Loading a Type I SCD with a combination lookup/update step

We will explain the loading process of a Type I SCD by example. We will load the region dimension, which contains geographical information—cities and countries. The source of our dimension will be the cities and countries tables, and the dimension table to be loaded is lk_regions.

Note that we will take information from the operational database js and load a table in another database js_dw.

We load Type I SCDs with the Combination lookup/update step. Before loading the dimension, it's a good idea to take a look at the definition of the table so that we can identify the different kinds of fields needed to configure the Combination lookup/update step properly:

CREATE TABLE LK_REGIONS (
id INT(4) NOT NULL,
city CHAR(30) DEFAULT 'N/A' NOT NULL,
country CHAR(30) DEFAULT 'N/A' NOT NULL,
region CHAR(30) DEFAULT 'N/A' NOT NULL,
id_js INT(4) NOT NULL,
lastupdate DATE,
PRIMARY KEY (id)
);

Among the fields, we have the surrogate key (id), the business key (id_js), and the fields for the different attributes: city, country, and region. We also have a field named lastupdate, not mandatory as we will shortly see.
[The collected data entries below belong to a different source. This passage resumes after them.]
(** * Decoding an encoded instruction *)

(** Compute a [match] on a literal. *)
Ltac run_match :=
  cbv [zmatch Z.eqb Pos.eqb select prod_map fmap list_fmap id res_bind
    OP_LOAD OP_IMM OP_AUIPC OP_IMM_32 OP_STORE OP_REG OP_LUI OP_REG_32 OP_BRANCH OP_JALR OP_JAL OP_MISC_MEM
    OP_AMO OP_LOAD_FP OP_STORE_FP OP_FP OP_FMADD OP_FMSUB OP_FNMSUB OP_FNMADD OP_SYSTEM
    LB LH LW LD LBU LHU LWU SB SH SW SD ADD_SUB SLL SLT SLTU XOR SRL_SRA OR AND FENCE FENCE_I DEFAULT SUB SRA
    M_EXTENSION MUL MULH MULHSU MULHU DIV DIVU REM REMU WIDTH_32 WIDTH_64
    LR SC AMOSWAP AMOADD AMOXOR AMOAND AMOOR AMOMIN AMOMAX AMOMINU AMOMAXU
    FSGNJ FSGNJN FSGNJX FMIN FMAX FLE FLT FEQ FCLASS FMV_X_W FADD FSUB FMUL FDIV FSQRT F7_FSGNJ FMIN_MAX FCMP
    FCLASS_MV_X_F FCVT_W_F FCVT_F_W FMV_F_X FCVT_DS FADD_D FSUB_D FMUL_D FDIV_D FSQRT_D FSGNJ_D FMIN_MAX_D
    FCMP_D FCLASS_MV_X_D FCVT_D_W FCVT_W_D FMV_D_X FCVT_S_D CSRRW CSRRS CSRRC CSRRWI CSRRSI CSRRCI
    FP_WIDTH_WORD FP_WIDTH_DOUBLE].

(** Control signals do not depend on the immediate. *)
Definition no_imm (w op d r1 r2 f3 f7 : Z) : Decoded :=
  {| raw := w; d_opcode := op; d_rd := d; d_rs1 := r1; d_rs2 := r2; d_funct3 := f3; d_funct7 := f7; d_imm := 0 |}.

Lemma decode_no_imm (w pc : Z) :
  decode_instruction w pc (decode w)
  = decode_instruction w pc (no_imm w (opcode w) (rd w) (rs1 w) (rs2 w) (funct3 w) (funct7 w)).
Proof. done. Qed.

(** The fields of a word built by a format. *)
Ltac word_fields w :=
  let eqn f v := (let E := fresh "E" in assert (E : f w = v) by (subst; word_eq)) in
  lazymatch w with
  | r_type ?f7 ?r2 ?r1 ?f3 ?d ?op =>
      eqn opcode op; eqn rd d; eqn rs1 r1; eqn rs2 r2; eqn funct3 f3; eqn funct7 f7
  | i_type ?imm ?r1 ?f3 ?d ?op => eqn opcode op; eqn rd d; eqn rs1 r1; eqn funct3 f3
  | s_type ?imm ?r2 ?r1 ?f3 ?op => eqn opcode op; eqn rs1 r1; eqn rs2 r2; eqn funct3 f3
  | b_type ?imm ?r2 ?r1 ?f3 ?op => eqn opcode op; eqn rs1 r1; eqn rs2 r2; eqn funct3 f3
  | u_type ?imm ?d ?op => eqn opcode op; eqn rd d
  | j_type ?imm ?d ?op => eqn opcode op; eqn rd d
  end.

Ltac use_fields :=
  repeat match goal with
  | E : ?f ?w = _ |- context [?f ?w] => rewrite E
  end.

Definition decodes (i : instr) (w : Z) : Prop :=
  in_width 32 w /\ (forall pc, decode_instruction w pc (decode w) = inr (signals i)) /\ operands_ok i w.

Lemma wrap_fixed_in_width (w x : Z) : 0 <= w -> wrap w x = x -> in_width w x.
Proof. intros Hw <-. by apply wrap_range. Qed.

(** A word of a known format: compute its fields, then its decoding. *)
Ltac decode_word_case :=
  lazymatch goal with
  | |- decodes ?i ?w =>
      word_fields w;
      split; [apply wrap_fixed_in_width; [lia|word_eq]|split];
      [intros pc; rewrite decode_no_imm; use_fields;
       unfold decode_instruction, decode_load, decode_store, decode_op_imm, decode_op_reg, decode_amo,
         decode_load_fp, decode_store_fp, decode_op_fp, decode_misc_mem, decode_fma, no_imm;
       cbn [raw d_opcode d_rd d_rs1 d_rs2 d_funct3 d_funct7]; run_match
      |unfold operands_ok, decode; cbn [raw d_opcode d_rd d_rs1 d_rs2 d_funct3 d_funct7 d_imm];
       use_fields; run_match; split_and!; simpl operands_of; cbn [agrees o_rd o_rs1 o_rs2 o_rs3 o_imm];
       first [exact I | assumption | idtac]]
  end.

(** One case of the encoding, its finite parameters already chosen. *)
Ltac encode_case :=
  intros; simplify_eq/=; decode_word_case; first [reflexivity | word_eq | idtac].

Section Encode.
Context (d r1 r2 r3 imm : Z).
Context (Hd : ufield 0 5 d) (Hr1 : ufield 0 5 r1) (Hr2 : ufield 0 5 r2) (Hr3 : ufield 0 5 r3).

Lemma lui_ok : sfield 12 32 imm -> decodes (I_Lui d imm) (u_type imm d 0x37).
Proof. encode_case. Qed.
(* ===== verification/Rvc.v ===== *)
(** Compressed instructions ([isa/rvc/]): [expand] and the manual's tables. *)
From S2P Require Import Prelude Common BitField Isa Rename RenameO3 Tlb Csr Mmu Cpu Decode DecodeSpec.
Set Primitive Projections.
Local Open Scope Z_scope.

(** * [constants.rs] *)

Definition QUADRANT_0 : Z := 0.
Definition QUADRANT_1 : Z := 1.
Definition QUADRANT_2 : Z := 2.
Definition C_ADDI4SPN : Z := 0.
Definition C_FLD : Z := 1.
Definition C_LW : Z := 2.
Definition C_LD : Z := 3.
Definition C_FSD : Z := 5.
Definition C_SW : Z := 6.
Definition C_SD : Z := 7.
Definition C_ADDI : Z := 0.
Definition C_ADDIW : Z := 1.
Definition C_LI : Z := 2.
Definition C_LUI_ADDI16SP : Z := 3.
Definition Q1_C_MISC_ALU : Z := 4.
Definition C_J : Z := 5.
Definition C_BEQZ : Z := 6.
Definition C_BNEZ : Z := 7.
Definition C_SLLI : Z := 0.
Definition C_FLDSP : Z := 1.
Definition C_LWSP : Z := 2.
Definition C_LDSP : Z := 3.
Definition Q2_C_MISC_ALU : Z := 4.
Definition C_FSDSP : Z := 5.
Definition C_SWSP : Z := 6.
Definition C_SDSP : Z := 7.

(** * [expand.rs] *)

Definition shl16 (a n : Z) : Z := u16 (Z.shiftl a n).
(** [(inst >> n) & m] *)
Definition bits (inst n m : Z) : Z := Z.land (Z.shiftr inst n) m.

(** [((val << shift) as i32 >> shift) as u32] *)
Definition rvc_sign_extend (val nbits : Z) : Z :=
  let shift := 32 - nbits in
  u32 (Z.shiftr (as_signed 32 (shl32 val shift)) shift).

Notation "x ||| y" := (Z.lor x y) (at level 50, left associativity).

Section Expand.
Context (inst : Z).

(** [x8] to [x15] in three bits at [n]. *)
Definition creg (n : Z) : Z := 8 + bits inst n 0x7.
(** The six-bit signed immediate of quadrant 1. *)
Definition imm6 : Z := rvc_sign_extend (bits inst 2 0x1F ||| shl16 (bits inst 12 1) 5) 6.

Definition load_word (imm rs1 f3 rd op : Z) : Z :=
  shl32 imm 20 ||| shl32 rs1 15 ||| shl32 f3 12 ||| shl32 rd 7 ||| op.
Definition store_word (imm rs2 rs1 f3 op : Z) : Z :=
  let imm_low := Z.land imm 0x1F in
  let imm_high := Z.shiftr imm 5 in
  shl32 imm_high 25 ||| shl32 rs2 20 ||| shl32 rs1 15 ||| shl32 f3 12 ||| shl32 imm_low 7 ||| op.
Definition reg_word (f7 rs2 rd f3 op : Z) : Z :=
  shl32 f7 25 ||| shl32 rs2 20 ||| shl32 rd 15 ||| shl32 f3 12 ||| shl32 rd 7 ||| op.

Definition expand_q0 (f3 : Z) : Z :=
  let imm_w := shl16 (bits inst 6 1) 2 ||| shl16 (bits inst 10 0x7) 3 ||| shl16 (bits inst 5 1) 6 in
  let imm_d := shl16 (bits inst 10 0x7) 3 ||| shl16 (bits inst 5 0x3) 6 in
  zmatch f3
    [(C_ADDI4SPN,
       let imm := shl16 (bits inst 6 1) 2 ||| shl16 (bits inst 5 1) 3 ||| shl16 (bits inst 11 0x3) 4
                  ||| shl16 (bits inst 7 0xF) 6 in
       if imm =? 0 then 0 else load_word imm 2 ADD_SUB (creg 2) OP_IMM);
     (C_FLD, load_word imm_d (creg 7) LD (creg 2) OP_LOAD_FP);
     (C_LW, load_word imm_w (creg 7) LW (creg 2) OP_LOAD);
     (C_LD, load_word imm_d (creg 7) LD (creg 2) OP_LOAD);
     (C_FSD, store_word imm_d (creg 2) (creg 7) SD OP_STORE_FP);
     (C_SW, store_word imm_w (creg 2) (creg 7) SW OP_STORE);
     (C_SD, store_word imm_d (creg 2) (creg 7) SD OP_STORE)]
    0.

Definition expand_misc_alu : Z :=
  let bit12 := bits inst 12 1 in
  let funct2 := bits inst 10 0x3 in
  let rd := creg 7 in
  zmatch funct2
    [(0, load_word (Z.land imm6 0x3F) rd SRL_SRA rd OP_IMM);
     (1, shl32 SRA 25 ||| shl32 (Z.land imm6 0x3F) 20 ||| shl32 rd 15 ||| shl32 SRL_SRA 12 ||| shl32 rd 7
         ||| OP_IMM);
     (2, load_word (Z.land imm6 0xFFF) rd AND rd OP_IMM);
     (3, let sub_op := bits inst 5 0x3 in
         let rs2 := creg 2 in
         if bit12 =? 0
         then zmatch sub_op
           [(0, reg_word SUB rs2 rd ADD_SUB OP_REG);
            (1, shl32 rs2 20 ||| shl32 rd 15 ||| shl32 XOR 12 ||| shl32 rd 7 ||| OP_REG);
            (2, shl32 rs2 20 ||| shl32 rd 15 ||| shl32 OR 12 ||| shl32 rd 7 ||| OP_REG);
            (3, shl32 rs2 20 ||| shl32 rd 15 ||| shl32 AND 12 ||| shl32 rd 7 ||| OP_REG)] 0
         else zmatch sub_op
           [(0, reg_word SUB rs2 rd ADD_SUB OP_REG_32);
            (1, shl32 rs2 20 ||| shl32 rd 15 ||| shl32 ADD_SUB 12 ||| shl32 rd 7 ||| OP_REG_32)] 0)]
    0.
This is how we proceed. First of all, we have to gather the region information from the source:

  1. Launch Spoon and create a new Transformation.
  2. Drag a Table input step to the work area and double-click on it.
  3. As Connection, select js.
  4. In the SQL area, type the following query and click on the OK button:
SELECT ci.city_id, city_name, country_name 
FROM cities ci, countries co 
WHERE ci.cou_id = co.cou_id 

Now that you have all the data to populate the dimension, do the following:

  1. After the Table input step, add a Combination lookup/update step. You will find it in the Data Warehouse category of steps.
  2. Double-click on the step; as Connection, select dw. As Target table, browse and select lk_regions or simply type it. Set Commit size to 1.
  1. Fill the grid, as shown in the following screenshot:
Configuring a Combination lookup/update step
  1. As Technical key field, type id, and as Date of last update field (optional), type lastupdate.
  2. Close the window.
  3. After the Combination lookup/update step, add an Update step and double-click on it.
  4. As Connection, select js_dw and as Target table, type lk_regions.
  5. Fill the upper grid by adding the condition id = id. The id attribute to the left is the table's id, while id to the right is the stream id.
  6. Fill the lower grid. Add one row with the city and city_name values. Add a second row with the country and country_name values. This will update the table columns city and country with the values city_name and country_name coming in the stream.
  7. Save the Transformation and run it.
  8. Explore the js_dw database and preview the lk_regions table. You should see this:
Region dimension populated
Be aware that in the Combination lookup/update step, the Dimension field, Technical key field, and Date of last update field options do not refer to fields in the stream, but to columns in the table. In those cases, where you see the word field, you should know that it refers to a column: Dimension column, Technical key column, and Date of last update column. Also, note that the term Technical refers to the surrogate key.

How does this work? The Combination lookup/update (Combination L/U) looks in the dimension table for a record that matches the key fields that you put in the upper grid in the setting window:

This behavior implies that the Combination lookup/update step merely inserts the row for each city, whereas the Update step is the one that adds the city and country information.

Note that the dimension table lk_regions has a column named region that you didn't update because you don't have data for this column. The column is filled with a default value set in the DDL definition of the table.

In the Combination lookup/update step, we set the commit size to 1. This is the only way in which this Transformation will run successfully and reliably every time. There are conflicts in timing if the commit size is larger as we are attempting to update a row that may not have been committed yet. Of course, if you don't have fields to update, you don't have to change the commit size.

A commit size equal to 1 certainly degrades the performance when loading dimensions of high cardinality. If that's the case, you have an alternative way to load Type I SCD, which is explained in the next section.

Now you may wonder why we update the attributes with a separate step. We do it because they are not part of the key. In our example, if we put the city and country in the Combination lookup/update step, the first time that we run the Transformation, the row would be inserted without problem. If some change is applied to the city or the country fields in the source system, the next time we run the Transformation, PDI would assume that the key changed and would insert a new record for the same city, which would be wrong.

As the Combination L/U only maintains the key information, if you have non-key columns in the table, you must update them with an extra Update step. These values must have a default value or must allow null values. If none of these conditions is true, the insert operation will fail.

In our sample database, there is another Type I SCD: manufacturers. The process to load this dimension is exactly the same as the one explained for the REGION dimension.